During all that time he never deviated from, nor apologised for, what some termed his ‘single transferable speech,’ the message of which was that the differences of race, religion or nationality which led to hatred and conflict are accidents of birth which should be respected and celebrated as the essence of humanity. He was fond of saying that ‘political leadership was about changing the language of others – keep repeating your message until your words are repeated back to you’. Many say that was his greatest achievement.

Born in Derry in 1937, John was a proud Derry man. His great-grandfather, Willie Hume, was a Scottish Presbyterian whose skills as a stonemason were much in demand in the construction of railway stations along the various lines being constructed from Derry into Donegal. The children of the marriage, as was dictated by Catholic Church law at the time, were brought up Catholic.

John’s father, Samuel, a riveter, held down a clerical job in the Council and had little time for flag-waving nationalism. He and his wife Anne had seven children – John was the eldest. They lived in Derry’s Glen area which at that time was a mixed suburb – home to both Protestants and Catholics. While he went to Catholic schools, John would most likely have known, and played with, Protestant children.
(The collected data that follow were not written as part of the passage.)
Definition tier_variants : list (string * Tier) :=
  [("local", Local); ("standard", Standard); ("frontier", Frontier)].

Definition de_tier : Tree -> option Tier := de_variant tier_variants.
Definition ser_tier (t : Tier) : Tree :=
  SStr (match t with Local => "local" | Standard => "standard" | Frontier => "frontier" end).

Definition de_weights (t : Tree) : option ComplexityWeightsConfig :=
  slots ← struct_slots ["context_length"; "code_blocks"; "multi_file"; "reasoning_keywords";
                        "conversation_depth"; "extra_keywords"] t;
  match slots with
  | [cl; cb; mf; rk; cd; ek] =>
      cl ← defaulted default_weight de_f64 cl;
      cb ← defaulted default_weight de_f64 cb;
      mf ← defaulted default_weight de_f64 mf;
      rk ← defaulted default_weight de_f64 rk;
      cd ← defaulted default_weight de_f64 cd;
      ek ← defaulted [] (de_vec de_string) ek;
      Some {| context_length := cl; code_blocks := cb; multi_file := mf;
              reasoning_keywords := rk; conversation_depth := cd; extra_keywords := ek |}
  | _ => None
  end.

Definition de_routing (t : Tree) : option RoutingConfig :=
  slots ← struct_slots ["complexity_threshold_low"; "complexity_threshold_high";
                        "complexity_weights"] t;
  match slots with
  | [lo; hi; w] =>
      lo ← defaulted default_threshold_low de_f64 lo;
      hi ← defaulted default_threshold_high de_f64 hi;
      w ← defaulted ComplexityWeightsConfig_default de_weights w;
      Some {| complexity_threshold_low := lo; complexity_threshold_high := hi;
              complexity_weights := w |}
  | _ => None
  end.

Definition de_rule (t : Tree) : option PolicyRule :=
  slots ← struct_slots ["name"; "allowed_models"; "strategy"; "max_sats_per_1k_output";
                        "keywords"] t;
  match slots with
  | [n; am; s; m; k] =>
      n ← required de_string n;
      am ← defaulted [] (de_vec de_string) am;
      s ← defaulted default_strategy_name de_string s;
      m ← optional de_u64 m;
      k ← defaulted [] (de_vec de_string) k;
      Some {| r_name := n; r_allowed_models := am; r_strategy := s;
              r_max_sats_per_1k_output := m; r_keywords := k |}
  | _ => None
  end.

(** [#[derive(Default)]]: the empty string, not [default_strategy]. *)
Definition PoliciesConfig_default : PoliciesConfig := {| default_strategy := ""; rules := [] |}.

Definition de_policies (t : Tree) : option PoliciesConfig :=
  slots ← struct_slots ["default_strategy"; "rules"] t;
  match slots with
  | [s; r] =>
      s ← defaulted default_strategy_name de_string s;
      r ← defaulted [] (de_vec de_rule) r;
      Some {| default_strategy := s; rules := r |}
  | _ => None
  end.

Definition de_api_key (t : Tree) : option ApiKey := ApiKey_from <$> de_string t.

Definition de_vault (t : Tree) : option VaultConfig :=
  slots ← struct_slots ["url"; "internal_token"; "default_reserve_tokens";
                        "pending_threshold"] t;
  match slots with
  | [u; i; d; p] =>
      u ← required de_string u;
      i ← required de_api_key i;
      d ← defaulted default_reserve_tokens_value de_u32 d;
      p ← defaulted default_pending_threshold de_u32 p;
      Some {| v_url := u; v_internal_token := i; v_default_reserve_tokens := d;
              v_pending_threshold := p |}
  | _ => None
  end.

Definition default_log_level : string := "info".
Definition default_true : bool := true.

Definition de_logging (t : Tree) : option LoggingConfig :=
  slots ← struct_slots ["level"; "log_requests"] t;
  match slots with
  | [l; r] =>
      l ← defaulted default_log_level de_string l;
      r ← defaulted default_true de_bool r;
      Some {| level := l; log_requests := r |}
  | _ => None
  end.

(** ** Providers *)

Definition provider_fields : list string :=
  ["name"; "url"; "api_key"; "models"; "input_rate"; "output_rate"; "base_fee"; "tier";
   "auto_discover"].

Definition de_provider (t : Tree) : option ProviderConfig :=
  slots ← struct_slots provider_fields t;
  match slots with
  | [n; u; k; m; i; o; b; ti; a] =>
      n ← required de_string n;
      u ← required de_string u;
      k ← optional de_api_key k;
      m ← defaulted [] (de_vec de_string) m;
      i ← defaulted 0 de_u64 i;
      o ← defaulted 0 de_u64 o;
      b ← defaulted 0 de_u64 b;
      ti ← defaulted Tier_default de_tier ti;
      a ← defaulted false de_bool a;
      Some {| p_name := n; p_url := u; p_api_key := k; p_models := m; p_input_rate := i;
              p_output_rate := o; p_base_fee := b; p_tier := ti; p_auto_discover := a |}
  | _ => None
  end.

Definition de_raw_provider (t : Tree) : option RawProviderConfig :=
  slots ← struct_slots provider_fields t;
  match slots with
  | [n; u; k; m; i; o; b; ti; a] =>
      n ← required de_string n;
      u ← required de_string u;
      k ← optional de_string k;
      m ← defaulted [] (de_vec de_string) m;
      i ← defaulted 0 de_u64 i;
      o ← defaulted 0 de_u64 o;
      b ← defaulted 0 de_u64 b;
      ti ← defaulted Tier_default de_tier ti;
      a ← defaulted false de_bool a;
      Some {| rp_name := n; rp_url := u; rp_api_key := k; rp_models := m; rp_input_rate := i;
              rp_output_rate := o; rp_base_fee := b; rp_tier := ti; rp_auto_discover := a |}
  | _ => None
  end.

(** ** The whole file *)

Definition config_fields : list string :=
  ["server"; "database"; "vault"; "providers"; "policies"; "logging"; "routing"].

Definition de_config (t : Tree) : option Config :=
  slots ← struct_slots config_fields t;
  match slots with
  | [s; d; v; ps; po; l; r] =>
      s ← required de_server s;
      d ← optional de_database d;
      v ← optional de_vault v;
      ps ← defaulted [] (de_vec de_provider) ps;
      po ← defaulted PoliciesConfig_default de_policies po;
      l ← defaulted LoggingConfig_default de_logging l;
      r ← defaulted RoutingConfig_default de_routing r;
      Some {| server := s; database := d; vault := v; providers := ps; policies := po;
              logging := l; routing := r |}
  | _ => None
  end.

Definition de_raw_config (t : Tree) : option RawConfig :=
  slots ← struct_slots config_fields t;
  match slots with
  | [s; d; v; ps; po; l; r] =>
      s ← required de_server s;
      d ← optional de_database d;
      v ← optional de_vault v;
      ps ← defaulted [] (de_vec de_raw_provider) ps;
      po ← defaulted PoliciesConfig_default de_policies po;
      l ← defaulted LoggingConfig_default de_logging l;
      r ← defaulted RoutingConfig_default de_routing r;
      Some {| raw_server := s; raw_database := d; raw_vault := v; raw_providers := ps;
              raw_policies := po; raw_logging := l; raw_routing := r |}
  | _ => None
  end.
John recalled walking with his father one evening and coming on a Nationalist election rally in the Glen area. The local member seeking re-election was haranguing the small crowd standing on a flatbed lorry draped in the Irish tricolor. With a firm hand on his son’s shoulder, Sam said: ‘Come away son, pay no heed to all that stuff – you can’t eat a flag.’

John remembered his father, in his copperplate hand, writing letters – often late into the night – for distressed neighbours challenging the Government’s withdrawal of income support payments or rebutting threatening letters from rapacious moneylenders and landlords.

Such childhood connections and influences go some way to explaining his passion for justice, for respecting differences and diversity and, ultimately, paving the way to a peaceful resolution to the sectarian conflict.

The UK 1944 Education Act, reluctantly endorsed by the Northern Ireland Unionist Government in 1947, was a game-changer for poor working class families. It provided secondary school scholarships for all children who passed the 11-plus examination and opened up previously unthinkable and unattainable opportunities.

On scholarship, John went to St Columb’s College in the first year of the scheme’s operation. Seamus Heaney was a contemporary; Phil Coulter and Eamonn McCann would have been there around the same time.

John then entered the Irish Diocesan Seminary at Maynooth taking degrees in French and History but did not finish his clerical studies. His MA thesis was a study of social and economic conditions in Derry 1825-1850. Though the Great Famine was raging towards the end of that period, the sheer numbers of emigrants passing through the port of Derry heading for North America filled him with horror.

Leaving Maynooth he taught French and History, first in Strabane, and then back at St Columb’s. At the same time the economic plight of the city, which had one of the worst unemployment rates in the UK, and the injustices perpetrated on its citizens by a Unionist Corporation gerrymander designed to maintain power, though outnumbered two to one by the Catholic population, continued to obsess him.

To address the poverty and homelessness he saw all about, he set up the Derry Credit Union and, with Father Mulvey, the Derry Housing Authority. He rated his work with the Credit Union as one of his most satisfying achievements and continued his involvement after retiring from politics.

The civil rights marches of the late 1960s were pivotal in John’s political career. These were initially driven by university students frustrated by 40 years of Government injustice and motivated by the ethos of the US civil rights marches and their success in exposing manifest injustices by peaceful means.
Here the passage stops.